ADVANCE NOTICE REQUIRED
How could the three day rule require that legislation be publicly available prior to a vote at the beginning of a Congress given that the prior Congress's rules have expired and that the House has not yet adopted new rules? According to House Rule XXIX, clause 1.
“The provisions of law that constituted the Rules of the House at the end of the previous Congress shall govern the House in all cases to which they are applicable, and the rules of parliamentary practice comprised by Jefferson’s Manual shall govern the House in all cases to which they are applicable and in which they are not inconsistent with the Rules and orders of the House.”
In other words, the House has, in effect, an underlying set of parliamentary practices that constitute a common law of sorts. These practices apply in situations where its members have not yet adopted new rules. That explains why some bills and joint resolutions were published three days before the beginning of the new Congress.
House Rule XXIX, clause 3 explains why those bills and joint resolutions were available online.
“If a measure or matter is publicly available in electronic form at a location designated by the Committee on House Administration, it shall be considered as having been available to Members, Delegates, and the Resident Commissioner for purposes of these rules.”
SIMPLE RESOLUTIONS DON’T COUNT
The House rules do not require simple resolutions to be available to the public prior to a vote. Simple resolutions include things like a statement honoring someone’s life, but they are also the legislative vehicle used to elect (i.e appoint) members to congressional committees, control debate on the House floor (including how legislation may be considered and what amendments, if any, might be offered), allot money to committees, and … establish the Rules of the House of Representatives.

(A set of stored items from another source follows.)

(** * Availability engine of gbp-auto-poster (src/calendar.ts)

    A shallow embedding of [calcFreeSlots] and of [getAvailability],
    followed by the properties that the specification states about them.

    The file has four parts: the embedding of the source, the vocabulary
    of the specification, the lemmas, and the claims C1 to C10 (after a
    replay of the unit tests of the repository).

    Conventions of the embedding.
    - A timestamp is the number of milliseconds since the epoch
      ([dayjs(...).valueOf()]), an integer, modelled as [Z].
    - An ISO string produced by [toISOString] is modelled by the instant
      it denotes ([ISOString]); [toISOString] keeps millisecond
      precision, so [dayjs(iso).valueOf()] gives the instant back.
    - A time zone is modelled by its offset from UTC in milliseconds
      (exact for zones without daylight saving such as the default
      ['Asia/Tokyo'], +9h).
    - The clock reading ([dayjs()]) and the response of the calendar API
      ([events]) are explicit inputs of [getAvailability]; the run is
      taken to be instantaneous (one clock reading).
    - JavaScript arrays that are mutated in place live in a store; see
      [Module Store]. *)

From Stdlib Require Import ZArith Lia String DecimalString.
From stdpp Require Import base list sorting gmap.

Local Open Scope Z_scope.

(** * Embedding of the source *)

(** ** Timestamps and ISO strings *)

Inductive ISOString : Type := ISO (ms : Z).

(** [dayjs(ms).tz(tz).toISOString()]: the zone does not change the
    instant, and the string is always rendered in UTC. *)
Definition toISOString (tz ms : Z) : ISOString := ISO ms.

(** [dayjs(iso).valueOf()] *)
Definition valueOf (s : ISOString) : Z := let 'ISO ms := s in ms.

#[global] Instance ISOString_eq_dec : EqDecision ISOString.
Proof. solve_decision. Defined.

(** ** Data model *)

(** [type AvailabilityCase = 'A' | 'B' | 'C'] *)
Inductive AvailabilityCase : Type := A | B | C.

#[global] Instance AvailabilityCase_eq_dec : EqDecision AvailabilityCase.
Proof. solve_decision. Defined.

(** [interface TimeSlot { start: string; end: string }] *)
Record TimeSlot : Type := mkTimeSlot { start : ISOString; end_ : ISOString }.

#[global] Instance TimeSlot_eq_dec : EqDecision TimeSlot.
Proof. solve_decision. Defined.

(** [interface AvailabilityResult] *)
Record AvailabilityResult : Type := mkAvailabilityResult {
  case : AvailabilityCase;
  freeSlots : list TimeSlot;
  peakFreeSlots : list TimeSlot;
  isWeekend : bool;
  todayLabel : string
}.

(** [{ start: number; end: number }], in hours *)
Record HourRange : Type := mkHourRange { hr_start : Z; hr_end : Z }.

(** [interface PeakHours] *)
Record PeakHours : Type := mkPeakHours { weekday : HourRange; weekend : HourRange }.

(** A busy interval, [[number, number]]: start and end in milliseconds. *)
Definition Interval : Type := (Z * Z)%type.

(** ** [Array.prototype.sort] with the comparator [(a, b) => a[0] - b[0]]

    The sort of the language is stable; a stable sort is determined by
    its comparator, so insertion sort gives the same array. *)

Definition compareStart (a b : Interval) : Z := a.1 - b.1.

Fixpoint insertBy (cmp : Interval → Interval → Z) (x : Interval)
    (l : list Interval) : list Interval :=
  match l with
  | [] => [x]
  | y :: l' => if cmp x y <=? 0 then x :: y :: l' else y :: insertBy cmp x l'
  end.

Definition sortBy (cmp : Interval → Interval → Z) (l : list Interval)
    : list Interval :=
  foldr (insertBy cmp) [] l.

(** ** [calcFreeSlots] *)

(** The state of the loop: the cursor and the slots pushed so far. *)
Definition SweepState : Type := (Z * list TimeSlot)%type.

(** One iteration of [for (const [bStart, bEnd] of sorted)]. *)
Definition sweepStep (tz : Z) (st : SweepState) (b : Interval) : SweepState :=
  let '(cursor, freeSlots) := st in
  let '(bStart, bEnd) := b in
  let freeSlots :=
    if bStart >? cursor
    then freeSlots ++ [mkTimeSlot (toISOString tz cursor) (toISOString tz bStart)]
    else freeSlots in
  (Z.max cursor bEnd, freeSlots).

Definition calcFreeSlots (dayStart dayEnd : Z) (busyIntervals : list Interval)
    (tz : Z) : list TimeSlot :=
  let sorted := sortBy compareStart busyIntervals in
  let '(cursor, freeSlots) := foldl (sweepStep tz) (dayStart, []) sorted in
  if cursor <? dayEnd
  then freeSlots ++ [mkTimeSlot (toISOString tz cursor) (toISOString tz dayEnd)]
  else freeSlots.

Still, not making the text available prior to the day of the vote violates the pledge made by House Republicans. This is significant because the House rules don’t just concern administrative matters. They also establish policy. For example, the effort to abolish the Office of Congressional Ethics was a major undertaking. By any standard, it should have received more notice and debate.
At least in the case of the House rules, the resolution that puts them into effect should be available to all members, and to the public, three days prior to a vote. That is, they should be treated like other bills and joint resolutions and be publicly available before the beginning of the new Congress. While the rules cannot themselves require the text to be available online for 72 hours -- that would be bootstrapping – Democrats and Republicans could easily include such a requirement in their caucus and conference rules.
Daniel Schuman is the policy director at Demand Progress.